INSTRUCTIONS FOR THE TASK
Return, unaltered, every line from the beginning of the material below up to and including the one with "split; simpl; try lia.".

SOURCE RECORDS
--

(** Growing copies the live cells. *)
Lemma heap_ensure_capacity_spec `{Malloc muggle_heap_node} h cap :
  wf h -> 0 <= cap < 2 ^ 58 ->
  wp (muggle_heap_ensure_capacity h cap) (fun r =>
    let (ok, h') := r in
    if ok then wf h' /\ elems h' = elems h /\ size h' = size h /\ cmp h' = cmp h /\
               cap <= capacity h'
    else h' = h).
Proof.
  intros Hwf Hcap. pose proof Hwf as []. unfold muggle_heap_ensure_capacity.
  destruct (Z.leb_spec cap (capacity h)); [by apply wp_ret; auto with lia|].
  destruct (MUGGLE_DS_CAP_IS_VALID cap); [|done]. cbn [negb].
  rewrite wrap_small by lia.
  destruct (malloc_array sizeof_node (cap + 1)) as [l|] eqn:Em; [|done].
  apply malloc_array_len in Em; unfold sizeof_node in *; [|lia..].
  apply wp_bind. apply (wp_for_up (fun i l' => zlen l' = zlen l /\ agree 1 (i + 1) l' (nodes h))).
  - split; [done|]. intros i ?. lia.
  - intros i l' Hi [Hlen Hag]. apply wp_bind, wp_aget; [lia|]. intros x Hx.
    apply wp_aset; [lia|]. split; [by rewrite zlen_zinsert|].
    intros j Hj. rewrite zlookup_zinsert by lia. case_decide; [by subst|]. apply Hag. lia.
  - intros l' [Hlen Hag]. apply wp_ret.
    replace (Z.max 0 (size h)) with (size h) in Hag by lia.
    split; [|split; [apply seg_ext; simpl; done || lia|simpl; auto with lia]].
    split; simpl; try lia. intros k Hk. unfold keyat.
    rewrite !Hag by (halves; lia). by apply wf_ordered0.
Qed.

Lemma elems_insert_end h nd :
  wf h -> size h < capacity h ->
  seg 1 (size h + 2) (zinsert (size h + 1) nd (nodes h)) = elems h ++ [nd].
Proof.
  intros [] ?. rewrite (seg_app 1 (size h + 1)) by lia. f_equal.
  - apply seg_ext; rewrite ?zlen_zinsert; try lia. intros j Hj.
    by rewrite zlookup_zinsert_ne by lia.
  - replace (size h + 2) with (size h + 1 + 1) by lia.
    apply seg_single, zlookup_zinsert_eq. lia.
Qed.

(** Insert, for its callers: below the capacity it succeeds in place. *)
Lemma heap_insert_wp `{Malloc muggle_heap_node} h k v :
  wf h -> CmpOrder (cmp h) -> capacity h < 2 ^ 57 ->
  wp (muggle_heap_insert h k v) (fun r => let '(ok, h') := (r : bool * muggle_heap) in
    wf h' /\ cmp h' = cmp h /\
    (if ok then elems h' ≡ₚ mkn k v :: elems h else h' = h /\ size h = capacity h) /\
    (size h < capacity h -> capacity h' = capacity h)).
Proof.
  intros Hwf Hcmp Hcap. unfold muggle_heap_insert. apply wp_bind.
  apply (wp_mono _ (fun r => let (ok, q) := (r : bool * muggle_heap) in
    (if ok then wf q /\ elems q = elems h /\ size q < capacity q /\ cmp q = cmp h
     else q = h /\ size h = capacity h) /\ (size h < capacity h -> capacity q = capacity h))).
  { pose proof Hwf as []. destruct (Z.eqb_spec (capacity h) (size h)) as [E|].
    - rewrite wrap_small by lia. eapply wp_mono; [apply heap_ensure_capacity_spec; [done|lia]|].
      intros [[] q]; [|intros ->; auto with lia]. intros (Hq & He & Hs & Hc & Hge).
      split; [|lia]. split; [done|]. split; [done|]. split; [lia|done].
    - apply wp_ret. split; [|done]. split; [done|]. split; [done|]. split; [lia|done]. }
  intros [[] q]; [|by intros [[-> ?] ?]]. intros [(Hq & He & Hlt & Hc) Hcq]. cbn [negb].
  rewrite <- Hc in Hcmp. pose proof Hq as []. rewrite wrap_small by lia. apply wp_bind.
  set (n := size q + 1). set (nd := mkn k v).
  eapply wp_mono; [apply (insert_loop_spec (cmp q) n nd); try lia|].
  { split; [split|]; intros j; intros; try (halves; lia).
    rewrite !keyat_zinsert, !decide_False by (halves; lia). apply wf_ordered0. lia. }
  intros [i l'] (Hi & Hl & Ho & Hr). simpl in *.
  apply wp_bind, wp_aset; [rewrite zlen_zinsert in Hl; lia|]. apply wp_ret.
  split; [|split; [done|split; [|done]]].
  - split; simpl; rewrite ?zlen_zinsert in *; done || lia.
  - unfold elems at 1. simpl. rewrite (rearranged_seg n (zinsert n nd (nodes q)))
      by (rewrite ?zlen_zinsert; done || lia).
    replace (n + 1) with (size q + 2) by lia. unfold n.
    rewrite elems_insert_end by done. by rewrite He, Permutation_app_comm.
Qed.

(** Insert keeps the heap order and adds exactly the given node, or fails
    without effect when the heap was full and could not grow. *)
Theorem heap_insert_spec `{Malloc muggle_heap_node} h k v :
  wf h -> CmpOrder (cmp h) -> capacity h < 2 ^ 57 ->
  exists ok h', muggle_heap_insert h k v = Done (ok, h') /\ wf h' /\ cmp h' = cmp h /\
    if ok then elems h' ≡ₚ mkn k v :: elems h
    else h' = h /\ size h = capacity h.
Proof.
  intros Hwf Hcmp Hcap.
  destruct (proj1 (wp_Done _ _) (heap_insert_wp h k v Hwf Hcmp Hcap)) as ([ok h'] & ? & ?).
  naive_solver.
Qed.

(** The nodes of a heap are its root and the rest. *)
Lemma elems_root h n :
  wf h -> nodes h @@ 1 = Some n -> 1 <= size h ->
  elems h = n :: seg 2 (size h + 1) (nodes h).
Proof.
  intros [] Hn Hs. unfold elems. rewrite (seg_app 1 2) by lia.
  change 2 with (1 + 1) at 1. by rewrite (seg_single 1 _ n Hn).
Qed.

(** What extract does, for its callers. *)
Definition extracted (h : muggle_heap) (r : option muggle_heap_node * muggle_heap) : Prop :=
  let (o, h') := r in
  wf h' /\ cmp h' = cmp h /\
  match o with
  | None => h' = h /\ elems h = []
  | Some n => elems h ≡ₚ n :: elems h' /\
              Forall (fun m => cmp h (key n) (key m) <= 0) (elems h)
  end.

Lemma heap_extract_wp h : wf h -> CmpOrder (cmp h) -> wp (muggle_heap_extract h) (extracted h).
Proof.
  intros Hwf Hcmp. pose proof Hwf as [].
  unfold muggle_heap_extract, muggle_heap_is_empty.
  destruct (Z.eqb_spec (size h) 0) as [E|Hne].
  { apply wp_ret. unfold extracted, elems. rewrite E. by rewrite seg_empty. }
  apply wp_bind, wp_aget; [lia|]. intros root Hroot. cbv zeta.
  rewrite wrap_small by lia. set (n := size h - 1).
  destruct (zlookup_is_Some (nodes h) (size h)) as [last Hlast]; [lia|].
  apply wp_bind. replace (size h) with (n + 1) in Hlast |- * by lia.
  assert (Forall (fun m => cmp h (key root) (key m) <= 0) (elems h)) as Hmin.
  { apply Forall_lookup. intros i m Hm. rewrite <- (Nat2Z.id i), <- zlookup_nonneg in Hm by lia.
    unfold elems in Hm. rewrite zlookup_seg in Hm by lia. case_decide; [|done].
    rewrite <- (keyat_Some _ _ _ Hroot), <- (keyat_Some _ _ _ Hm).
    apply (ordered_root _ _ (size h)); [done|lia]. }
  eapply wp_mono; [apply (extract_loop_spec (cmp h) n last); try done; try lia|].
  { split; [|lia]. apply (ordered_hole (cmp h) (keyat (nodes h))).
    - intros k Hk. apply wf_ordered0. lia.
    - intros k Hk. apply pending_key; lia. }
  intros [i l'] (Hi & Hl & Hl' & Hset & H0). simpl in *.
  apply wp_bind, wp_aget; [lia|]. rewrite Hl'. intros ? [= <-].
  apply wp_bind, wp_aset; [lia|]. apply wp_ret.
  destruct (decide (n = 0)) as [E|].
  - injection (H0 E) as -> ->. replace (n + 1) with 1 in Hlast by lia.
    assert (root = last) as -> by congruence. rewrite zinsert_id by done.
    split; [split; simpl; try done; try lia; intros k; lia|]. split; [done|].
    split; [|done]. unfold elems at 2. simpl. rewrite E, seg_empty.
    rewrite (elems_root h last) by (done || lia). replace (size h) with 1 by lia.
    by rewrite seg_empty.
  - destruct Hset as (_ & _ & Ho & Hr); [lia|]. simpl in *.
    split; [split; simpl; rewrite ?zlen_zinsert; done || lia|]. split; [done|].
    split; [|done]. rewrite (elems_root h root) by (done || lia). apply perm_skip.
    unfold elems. simpl. rewrite (rearranged_seg n (zinsert 1 last (nodes h)))
      by (rewrite ?zlen_zinsert; done || lia).
    rewrite (seg_app 2 (n + 1)), (seg_app 1 2 (n + 1)) by lia.
    replace (size h + 1) with (n + 1 + 1) by lia. rewrite (seg_single (n + 1) _ last) by done.
    change 2 with (1 + 1) at 2.
    rewrite (seg_single 1 _ last) by (apply zlookup_zinsert_eq; lia).
    rewrite Permutation_app_comm. apply perm_skip.
    erewrite seg_ext; [done|lia|rewrite ?zlen_zinsert; lia..|].
    intros j Hj. by rewrite zlookup_zinsert_ne by lia.
Qed.

(** Extract returns the node with the least key, removes exactly it and
    keeps the heap order; on an empty heap it returns nothing. *)
Theorem heap_extract_min h :
  wf h -> CmpOrder (cmp h) ->
  exists r h', muggle_heap_extract h = Done (r, h') /\ wf h' /\ cmp h' = cmp h /\
    match r with
    | None => h' = h /\ elems h = []
    | Some n => elems h ≡ₚ n :: elems h' /\
                Forall (fun m => cmp h (key n) (key m) <= 0) (elems h)
    end.
Proof.
  intros Hwf Hcmp.
  destruct (proj1 (wp_Done _ _) (heap_extract_wp h Hwf Hcmp)) as ([r h'] & ? & ?). by exists r, h'.
Qed.

(** Replacing the node in cell [i] by the last one removes it from the bag. *)
Lemma elems_replace (l : list muggle_heap_node) n i nd last :
  1 <= i <= n -> n + 1 < zlen l -> l @@ i = Some nd -> l @@ (n + 1) = Some last ->
  seg 1 (n + 2) l ≡ₚ nd :: seg 1 (n + 1) (zinsert i last l).
Proof.
  intros Hi Hn Hnd Hlast.
  rewrite (seg_app 1 (n + 1)) by lia. replace (n + 2) with (n + 1 + 1) by lia.
  rewrite (seg_single (n + 1) _ last) by done.
  rewrite (seg_app 1 i (n + 1)), (seg_app 1 i (n + 1) (zinsert _ _ _)) by lia.
  rewrite (seg_app i (i + 1)), (seg_app i (i + 1) (n + 1) (zinsert _ _ _)) by lia.
  rewrite (seg_single i _ nd), (seg_single i _ last) by (done || apply zlookup_zinsert_eq; lia).
  rewrite (seg_ext 1 i (zinsert i last l) l), (seg_ext (i + 1) (n + 1) (zinsert i last l) l);
    try (rewrite ?zlen_zinsert; lia); try (intros j Hj; by rewrite zlookup_zinsert_ne by lia).
  solve_Permutation.
Qed.

(** The loop of remove on the last cell, whose own key is already NULL. *)
Lemma remove_loop_last c `{!CmpOrder c} n l fuel :
  0 <= n -> n + 1 < zlen l -> ordered c n (keyat l) -> 2 * n + 3 < Z.of_nat fuel ->
  wp (remove_loop c n (n + 1) fuel (n + 1) l) (fun r =>
    1 <= r.1 <= n + 1 /\ zlen r.2 = zlen l /\
    exists nd, r.2 @@ (n + 1) = Some nd /\
      ordered c n (keyat (zinsert r.1 nd r.2)) /\
      seg 1 (n + 1) (zinsert r.1 nd r.2) ≡ₚ seg 1 (n + 1) l).
Proof.
  intros Hn0 Hn Ho Hfuel. destruct fuel as [|fuel]; [lia|].
  destruct (zlookup_is_Some l (n + 1)) as [nd Hnd]; [lia|].
  unfold remove_loop. cbn [loop]. apply wp_bind. cbv zeta.
  apply wp_bind, wp_aget; [lia|]. rewrite Hnd. intros ? [= <-].
  assert (1 <= n + 1 <= n + 1 /\ zlen l = zlen l /\
    exists nd, l @@ (n + 1) = Some nd /\ ordered c n (keyat (zinsert (n + 1) nd l)) /\
      seg 1 (n + 1) (zinsert (n + 1) nd l) ≡ₚ seg 1 (n + 1) l) as Hstop.
  { split; [lia|]. split; [done|]. exists nd. rewrite zinsert_id by done. by split. }
  apply wp_bind. eapply (wp_mono _ (fun up => match up with
    | Some P => 1 <= (n + 1) / 2 <= n /\ l @@ ((n + 1) / 2) = Some P
    | None => True end)).
  { destruct (Z.eqb_spec ((n + 1) / 2) 0); cbn [negb]; [done|].
    assert (1 <= (n + 1) / 2 <= n) by (halves; lia).
    apply wp_bind, wp_aget; [lia|]. intros P HP. apply wp_ret.
    by destruct (_ <? 0). }
  intros [P|] Hup; cbv beta iota.
  2: { destruct (Z.leb_spec ((n + 1) * 2) n); [lia|]. by apply wp_ret. }
  destruct Hup as [Hp HP]. set (p := (n + 1) / 2) in *.
  apply wp_bind, wp_aset; [lia|]. apply wp_ret. cbv beta iota.
  set (l1 := zinsert (n + 1) P l).
  assert (zlen l1 = zlen l) as Hl1 by apply zlen_zinsert.
  assert (l1 @@ p = Some P) as HP1 by (unfold l1; by rewrite zlookup_zinsert_ne by lia).
  eapply wp_mono; [apply (remove_loop_spec c n P p l1); try lia|].
  { unfold l1. apply zlookup_zinsert_eq. lia. }
  { apply (ordered_hole c (keyat l)); [done|]. intros k Hk Hne.
    rewrite zinsert_id by done. apply pending_key; lia. }
  intros [i l'] ((Hi & Hl & Ho' & Hr) & Hl'). simpl in *.
  rewrite (zinsert_id l1 p P) in Hl, Hr by done.
  split; [lia|]. split; [lia|]. exists P. split; [done|]. split; [done|].
  rewrite (rearranged_seg n l1) by (rewrite ?zlen_zinsert; done || lia).
  erewrite seg_ext; [done|lia..|]. intros j Hj. apply zlookup_zinsert_ne; lia.
Qed.

(** The bag of nodes once the pending last node has been put in its place. *)
Definition removed_result (c : ptr -> ptr -> Z) (n : Z) (l0 : list muggle_heap_node)
    (nd : muggle_heap_node) (r : Z * list muggle_heap_node) : Prop :=
  1 <= r.1 <= n + 1 /\ zlen r.2 = zlen l0 /\
  exists last, r.2 @@ (n + 1) = Some last /\
    ordered c n (keyat (zinsert r.1 last r.2)) /\
    seg 1 (n + 2) l0 ≡ₚ nd :: seg 1 (n + 1) (zinsert r.1 last r.2).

--

FINAL ANSWER
(** Growing copies the live cells. *)
Lemma heap_ensure_capacity_spec `{Malloc muggle_heap_node} h cap :
  wf h -> 0 <= cap < 2 ^ 58 ->
  wp (muggle_heap_ensure_capacity h cap) (fun r =>
    let (ok, h') := r in
    if ok then wf h' /\ elems h' = elems h /\ size h' = size h /\ cmp h' = cmp h /\
               cap <= capacity h'
    else h' = h).
Proof.
  intros Hwf Hcap. pose proof Hwf as []. unfold muggle_heap_ensure_capacity.
  destruct (Z.leb_spec cap (capacity h)); [by apply wp_ret; auto with lia|].
  destruct (MUGGLE_DS_CAP_IS_VALID cap); [|done]. cbn [negb].
  rewrite wrap_small by lia.
  destruct (malloc_array sizeof_node (cap + 1)) as [l|] eqn:Em; [|done].
  apply malloc_array_len in Em; unfold sizeof_node in *; [|lia..].
  apply wp_bind. apply (wp_for_up (fun i l' => zlen l' = zlen l /\ agree 1 (i + 1) l' (nodes h))).
  - split; [done|]. intros i ?. lia.
  - intros i l' Hi [Hlen Hag]. apply wp_bind, wp_aget; [lia|]. intros x Hx.
    apply wp_aset; [lia|]. split; [by rewrite zlen_zinsert|].
    intros j Hj. rewrite zlookup_zinsert by lia. case_decide; [by subst|]. apply Hag. lia.
  - intros l' [Hlen Hag]. apply wp_ret.
    replace (Z.max 0 (size h)) with (size h) in Hag by lia.
    split; [|split; [apply seg_ext; simpl; done || lia|simpl; auto with lia]].
    split; simpl; try lia. intros k Hk. unfold keyat.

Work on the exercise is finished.